Drought in Colorado Creating a Need for Water Conservation2 min read
More than half of the residents in the Rocky Mountain State have been affected by this year’s drought, according to the National Integrated Drought Information System. Those with the Ute Water Conservancy District agreed to work together to try and save their precious water resource to make it through the rest of the summer.
The entire year has been dry for Colorado, and the hot summer is bringing heat and worry.
“The drought’s only going to get worse, so is the heat, so we need to stay on track and continue to conserve water,” said Joe Burtard, the external affairs manager for the Ute Water Conservancy District.
Burtard also stated that they pull mostly from Plateau Creek. This body of water normally runs at about 300 cubic feet per second; right now, it’s only moving at 23 cubic feet per second. This is only slightly more than the level it was at during the drought of 2002.
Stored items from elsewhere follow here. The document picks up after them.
(* ===== verification/Hkdf.v ===== *)
(** * HKDF (crypto/hkdf/hkdf.c)

    The key derivation function of RFC 5869 on [HMAC]; the names are in the module [Kdf]. *)
From S2P Require Import Prelude Compat Words EvpDigest Hmac.

Module Kdf.
Section Hkdf.
Context `{Allocator} `{Methods} `{!Engines}.

(** [None] for [salt] is NULL, with the length 0. *)
Definition HKDF_extract (digest : md) (secret : list Z) (salt : option (list Z)) : option (list Z) :=
  let salt_len := match salt with Some s => zlen s | None => 0 end in
  fst <$> HMAC (Some digest) salt (to_int salt_len) secret.

(** The blocks from [i] on, [k] of them; [out] is what is written of [out_key]. *)
Fixpoint expand_loop (k : nat) (i : Z) (digest_len out_len : Z) (info previous out : list Z) : M HMAC_CTX (list Z) :=
  match k with
  | O => mret out
  | S k =>
      let ctr := (i + 1) mod 2 ^ 8 in
      _ ← (if negb (i =? 0) then
             _ ← HMAC_Init_ex None 0 None None;
             HMAC_Update (ztake digest_len previous)
           else mret tt);
      _ ← HMAC_Update info;
      _ ← HMAC_Update [ctr];
      '(previous, _) ← HMAC_Final;
      let todo := if out_len <? zlen out + digest_len then out_len - zlen out else digest_len in
      expand_loop k (i + 1) digest_len out_len info previous (out ++ ztake todo previous)
  end.

Definition HKDF_expand (out_len : Z) (digest : md) (prk info : list Z) : option (list Z) :=
  let digest_len := md_size digest in
  let n := ((out_len + digest_len - 1) mod 2 ^ 64) / digest_len in
  if ((out_len + digest_len) mod 2 ^ 64 <? out_len) || (255 <? n) then None
  else fst ((_ ← HMAC_Init_ex (Some prk) (to_int (zlen prk)) (Some digest) None;
             expand_loop (Z.to_nat n) 0 digest_len out_len info [] []) (HMAC_CTX_init blank_hmac)).

Definition HKDF (out_len : Z) (digest : md) (secret : list Z) (salt : option (list Z)) (info : list Z) : option (list Z) :=
  prk ← HKDF_extract digest secret salt;
  HKDF_expand out_len digest prk info.
End Hkdf.
End Kdf.

(** ** RFC 5869 *)
Section Spec.
Context `{Methods} `{!MdLaws}.

(** T(i), and T(1) | T(2) | ... | T(n). *)
Fixpoint hkdf_T (m : md) (prk info : list Z) (i : nat) : list Z :=
  match i with O => [] | S j => hmac m prk (hkdf_T m prk info j ++ info ++ [Z.of_nat i]) end.
Fixpoint hkdf_stream (m : md) (prk info : list Z) (n : nat) : list Z :=
  match n with O => [] | S j => hkdf_stream m prk info j ++ hkdf_T m prk info n end.
(** The first [len] bytes of the stream, of which there are enough in ceil(len / HashLen) blocks. *)
Definition hkdf_okm (m : md) (prk info : list Z) (len : Z) : list Z :=
  ztake len (hkdf_stream m prk info (Z.to_nat ((len + md_size m - 1) / md_size m))).

Lemma hmac_ok m k x : zlen (hmac m k x) = md_size m /\ Forall is_byte (hmac m k x).
Proof. apply md_hash_ok. Qed.
Lemma zlen_hkdf_stream m prk info n : zlen (hkdf_stream m prk info n) = Z.of_nat n * md_size m.
Proof.
  induction n as [|n IH]; [done|]. cbn [hkdf_stream]. rewrite zlen_app, IH. cbn [hkdf_T]. rewrite (proj1 (hmac_ok m _ _)). lia.
Qed.
Lemma hkdf_T_bytes m prk info i : Forall is_byte (hkdf_T m prk info i).
Proof. destruct i; [constructor|]. apply hmac_ok. Qed.
Lemma hkdf_stream_bytes m prk info n : Forall is_byte (hkdf_stream m prk info n).
Proof. induction n; [constructor|]. apply Forall_app. split; [done|]. apply hkdf_T_bytes. Qed.
Lemma zlen_hkdf_okm m prk info len : 0 <= len -> zlen (hkdf_okm m prk info len) = len.
Proof.
  intros Hl. unfold hkdf_okm. pose proof (md_sizes m) as (Hs & _). rewrite zlen_ztake, zlen_hkdf_stream by lia.
  rewrite Z2Nat.id by dlia. assert (len <= (len + md_size m - 1) / md_size m * md_size m); [|lia].
  pose proof (Z.div_mod (len + md_size m - 1) (md_size m)). pose proof (Z.mod_pos_bound (len + md_size m - 1) (md_size m)). lia.
Qed.
End Spec.

Section Proofs.
Context `{Allocator} `{Methods} `{!Engines} `{!MdLaws}.
Context (no_engine : forall n, ENGINE_get_digest_engine n = None).
Context (m : md) (prk info : list Z) (prk_bytes : Forall is_byte prk) (info_bytes : Forall is_byte info) (info_len : zlen info < 2 ^ 63).

(** One block: the context has absorbed the previous one, or nothing at the first. *)
Lemma block_ok c j :
  (j < 255)%nat -> macing m prk c (hkdf_T m prk info j) ->
  exists c', (_ ← HMAC_Update info; _ ← HMAC_Update [(Z.of_nat j + 1) mod 2 ^ 8]; HMAC_Final) c = (Some (hkdf_T m prk info (S j), md_size m), c') /\
             ready m prk c'.
Proof.
  intros Hj M0. destruct (HMAC_Update_ok m prk c _ info M0) as (c1 & E1 & M1); [done|]. rewrite (bind_some _ _ _ _ _ E1).
  rewrite Z.mod_small by lia. destruct (HMAC_Update_ok m prk c1 _ [Z.of_nat j + 1] M1) as (c2 & E2 & M2); [done|]. rewrite (bind_some _ _ _ _ _ E2).
  rewrite <- app_assoc in M2. destruct (HMAC_Final_ok m prk c2 _ M2 prk_bytes) as (c3 & E3 & M3).
  - repeat apply Forall_app_2; [apply hkdf_T_bytes|done|]. repeat constructor; lia.
  - exists c3. split; [|done]. rewrite E3. cbn [hkdf_T]. do 5 f_equal. by rewrite Nat2Z.inj_succ.
Qed.

Lemma expand_loop_ok k : forall c j out_len,
  0 <= out_len -> (j + k <= 255)%nat -> Z.of_nat (j + k) * md_size m < out_len + md_size m ->
  (if decide (j = 0%nat) then macing m prk c [] else ready m prk c) ->
  exists c', Kdf.expand_loop k (Z.of_nat j) (md_size m) out_len info (hkdf_T m prk info j) (ztake out_len (hkdf_stream m prk info j)) c
             = (Some (ztake out_len (hkdf_stream m prk info (j + k))), c').
Proof.
  pose proof (md_sizes m) as (Hs & _).
  induction k as [|k IH]; intros c j out_len Ho Hj Hlen Hc; [rewrite Nat.add_0_r; by eexists|]. cbn [Kdf.expand_loop].
  assert (Hin : exists c1, (if negb (Z.of_nat j =? 0) then _ ← HMAC_Init_ex None 0 None None; HMAC_Update (ztake (md_size m) (hkdf_T m prk info j)) else mret tt) c
                  = (Some tt, c1) /\ macing m prk c1 (hkdf_T m prk info j)).
  { destruct j as [|j]; [by exists c|]. destruct (HMAC_restart_ok m prk c Hc) as (c1 & E1 & M1).
    replace (negb (Z.of_nat (S j) =? 0)) with true by (destruct (Z.eqb_spec (Z.of_nat (S j)) 0); [lia|done]).
    destruct (hmac_ok m prk (hkdf_T m prk info j ++ info ++ [Z.of_nat (S j)])) as [Hz _]. change (zlen (hkdf_T m prk info (S j)) = md_size m) in Hz.
    rewrite (ztake_ge (md_size m)) by lia. destruct (HMAC_Update_ok m prk c1 [] (hkdf_T m prk info (S j)) M1) as (c2 & E2 & M2); [lia|].
    exists c2. split; [|done]. by rewrite (bind_some _ _ _ _ _ E1). }
  destruct Hin as (c1 & E1 & M1). rewrite (bind_some _ _ _ _ _ E1). destruct (block_ok c1 j) as (c2 & E2 & M2); [lia|done|].
  destruct (IH c2 (S j) out_len) as (c3 & E3); [done|lia|replace (S j + k)%nat with (j + S k)%nat by lia; done|by rewrite decide_False|].
  exists c3. replace (j + S k)%nat with (S j + k)%nat by lia. rewrite <- E3.
  apply bind_inv in E2 as ([] & ca & Ea & E2). rewrite (bind_some _ _ _ _ _ Ea). apply bind_inv in E2 as ([] & cb & Eb & E2).
  rewrite (bind_some _ _ _ _ _ Eb), (bind_some _ _ _ _ _ E2). rewrite Nat2Z.inj_succ. unfold Z.succ. f_equal.
  pose proof (zlen_hkdf_stream m prk info j) as Hz. assert (Hjl : Z.of_nat j * md_size m <= out_len) by nia.
  rewrite (ztake_ge out_len (hkdf_stream m prk info j)) by lia. cbn [hkdf_stream]. rewrite ztake_app_r by lia. f_equal.
  destruct (hmac_ok m prk (hkdf_T m prk info j ++ info ++ [Z.of_nat (S j)])) as [Hz' _]. change (zlen (hkdf_T m prk info (S j)) = md_size m) in Hz'.
  destruct (Z.ltb_spec out_len (zlen (hkdf_stream m prk info j) + md_size m)); [done|]. by rewrite !ztake_ge by lia.
Qed.

(** The request is refused exactly when more than 255 blocks are needed. *)
Lemma expand_guard out_len :
  0 <= out_len < 2 ^ 64 ->
  ((out_len + md_size m) mod 2 ^ 64 <? out_len) || (255 <? (out_len + md_size m - 1) mod 2 ^ 64 / md_size m) = negb (out_len <=? 255 * md_size m).
Proof.
  intros Ho. pose proof (md_sizes m) as (Hs & _). destruct (Z.leb_spec out_len (255 * md_size m)) as [Hle|Hgt]; cbn [negb].
  - rewrite !Z.mod_small by lia. apply orb_false_iff. split; [lia|]. apply Z.ltb_ge, Z.lt_succ_r, Z.div_lt_upper_bound; lia.
  - apply orb_true_iff. destruct (Z.lt_ge_cases (out_len + md_size m) (2 ^ 64)) as [Hlt|Hge].
    + right. rewrite Z.mod_small by lia. apply Z.ltb_lt, Z.le_succ_l, Z.div_le_lower_bound; lia.
    + left. apply Z.ltb_lt. replace (out_len + md_size m) with (out_len + md_size m - 2 ^ 64 + 1 * 2 ^ 64) by lia.
      rewrite Z.mod_add, Z.mod_small by lia. lia.
Qed.

Lemma HKDF_expand_ok out_len :
  0 <= out_len < 2 ^ 64 -> zlen prk < 2 ^ 31 ->
  Kdf.HKDF_expand out_len m prk info =
    if (out_len <=? 255 * md_size m) && malloc_ok (ctx_size m) then Some (hkdf_okm m prk info out_len) else None.
Proof.
  intros Ho Hp. pose proof (md_sizes m) as (Hs & _). unfold Kdf.HKDF_expand. rewrite expand_guard by done.
  destruct (Z.leb_spec out_len (255 * md_size m)) as [Hle|Hgt]; [|done]. cbn [negb andb].
  rewrite to_int_id by zl. destruct (malloc_ok (ctx_size m)) eqn:Ha.
  - destruct (HMAC_Init_ok no_engine m prk blank_hmac) as (c1 & E1 & M1); [done|lia|done|done|]. rewrite (bind_some _ _ _ _ _ E1).
    rewrite Z.mod_small by lia. set (n := (out_len + md_size m - 1) / md_size m).
    assert (Hn : 0 <= n <= 255 /\ n * md_size m < out_len + md_size m).
    { pose proof (Z.div_mod (out_len + md_size m - 1) (md_size m)). pose proof (Z.mod_pos_bound (out_len + md_size m - 1) (md_size m)).
      fold n in H3. split; [split; [apply Z.div_pos; lia|]|lia]. apply Z.lt_succ_r, Z.div_lt_upper_bound; lia. }
    destruct (expand_loop_ok (Z.to_nat n) c1 0 out_len) as (c2 & E2); [lia|lia|rewrite Nat.add_0_l, Z2Nat.id; lia|done|].
    cbn [Nat.add hkdf_T hkdf_stream] in E2. change (Z.of_nat 0) with 0 in E2. unfold ztake at 1 in E2. rewrite take_nil in E2. by rewrite E2.
  - pose proof (HMAC_Init_nomem no_engine m prk blank_hmac Ha) as E. rewrite bind_eq. by destruct (HMAC_Init_ex _ _ _ _ _) as [[]?].
Qed.
End Proofs.

Section Derive.
Context `{Allocator} `{Methods} `{!Engines} `{!MdLaws}.
Context (no_engine : forall n, ENGINE_get_digest_engine n = None).

Lemma HKDF_extract_ok m secret salt :
  Forall is_byte secret -> Forall is_byte salt -> zlen secret < 2 ^ 63 -> zlen salt < 2 ^ 31 ->
  Kdf.HKDF_extract m secret (Some salt) = if malloc_ok (ctx_size m) then Some (hmac m salt secret) else None.
Proof.
  intros H1' H2' H3' H4'. unfold Kdf.HKDF_extract. rewrite to_int_id by zl. rewrite HMAC_ok by done. by destruct (malloc_ok _).
Qed.

(** C38: [HKDF] is the key derivation function of RFC 5869: extract, then the first [out_len] bytes of
    T(1) | T(2) | ... .  It fails exactly when more than 255 blocks are asked for (also when the rounding of the
    length to blocks overflows a [size_t]), when there is no memory for the digest states, or when no salt is given. *)
Theorem hkdf_computes_rfc5869 m secret salt info out_len :
  Forall is_byte secret -> Forall is_byte salt -> Forall is_byte info ->
  zlen secret < 2 ^ 63 -> zlen salt < 2 ^ 31 -> zlen info < 2 ^ 63 -> 0 <= out_len < 2 ^ 64 ->
  Kdf.HKDF out_len m secret (Some salt) info =
    (if (out_len <=? 255 * md_size m) && malloc_ok (ctx_size m) then Some (hkdf_okm m (hmac m salt secret) info out_len) else None) /\
  Kdf.HKDF out_len m secret None info = None.
Proof.
  intros Hs Hsa Hi Ls Lsa Li Ho. split; [|done]. unfold Kdf.HKDF. rewrite HKDF_extract_ok by done.
  destruct (malloc_ok (ctx_size m)) eqn:Ha; [|by rewrite andb_false_r]. change (mbind ?f (Some ?x)) with (f x). cbn beta.
  destruct (hmac_ok m salt secret) as [Hz Hb]. pose proof (md_sizes m) as (Hsz & _).
  rewrite HKDF_expand_ok by (done || lia). by rewrite Ha.
Qed.
End Derive.

#[local] Instance plenty : Allocator := {| malloc_ok := fun _ => true; getpagesize := 4096 |}.
(** RFC 5869, test case 1. *)
Definition ikm1 : list Z := replicate 22 0x0b.
Definition salt1 : list Z := [0;1;2;3;4;5;6;7;8;9;10;11;12].
Definition info1 : list Z := [0xf0;0xf1;0xf2;0xf3;0xf4;0xf5;0xf6;0xf7;0xf8;0xf9].
Example hkdf_rfc5869_1 :
  Kdf.HKDF 42 sha256_md ikm1 (Some salt1) info1 =
  Some [0x3c;0xb2;0x5f;0x25;0xfa;0xac;0xd5;0x7a;0x90;0x43;0x4f;0x64;0xd0;0x36;0x2f;0x2a;0x2d;0x2d;0x0a;0x90;0xcf;
        0x1a;0x5a;0x4c;0x5d;0xb0;0x2d;0x56;0xec;0xc4;0xc5;0xbf;0x34;0x00;0x72;0x08;0xd5;0xb8;0x87;0x18;0x58;0x65].
Proof. vm_compute. reflexivity. Qed.

Lemma hkdf_computes_rfc5869_witness :
  Kdf.HKDF 42 sha256_md ikm1 (Some salt1) info1 = Some (hkdf_okm sha256_md (hmac sha256_md salt1 ikm1) info1 42) /\
  Kdf.HKDF 42 sha256_md ikm1 None info1 = None.
Proof.
  exact (hkdf_computes_rfc5869 (fun _ => eq_refl) sha256_md ikm1 salt1 info1 42
           ltac:(vm_compute; repeat constructor; easy) ltac:(vm_compute; repeat constructor; easy) ltac:(vm_compute; repeat constructor; easy)
           eq_refl eq_refl eq_refl ltac:(lia)).
Defined.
The Conservation group is asking that residents do their best to cut down on water usage during this time. You can do things like shorten your showers, turn off the water when brushing your teeth or shaving, and only washing full loads of dishes and laundry.
The Conservation group is also encouraging outdoor water usage to come to a minimum. Cleaning your driveway, patio, and sidewalk can be done with a broom instead of a hose. Irrigating early in the morning can also lower costs and water usage.
Finally, you can do your part to repair any leaking water that might be occurring in your home. Fixing an easily corrected household water leak can save you around 10% of your water bills, and you can save hundreds of gallons of wasted water.
“Unexpected usage of water is leaking toilets, and so every domestic water provider here in the Grand Valley is handing out free toilet leak detector tablets,” said Burtard.
Burdtard finally stated the importance of teamwork in this operation.
“We’re all in this together and we need to be responsible here in our own community to ensure that we have enough water to get us through the entire year,” said Burtard.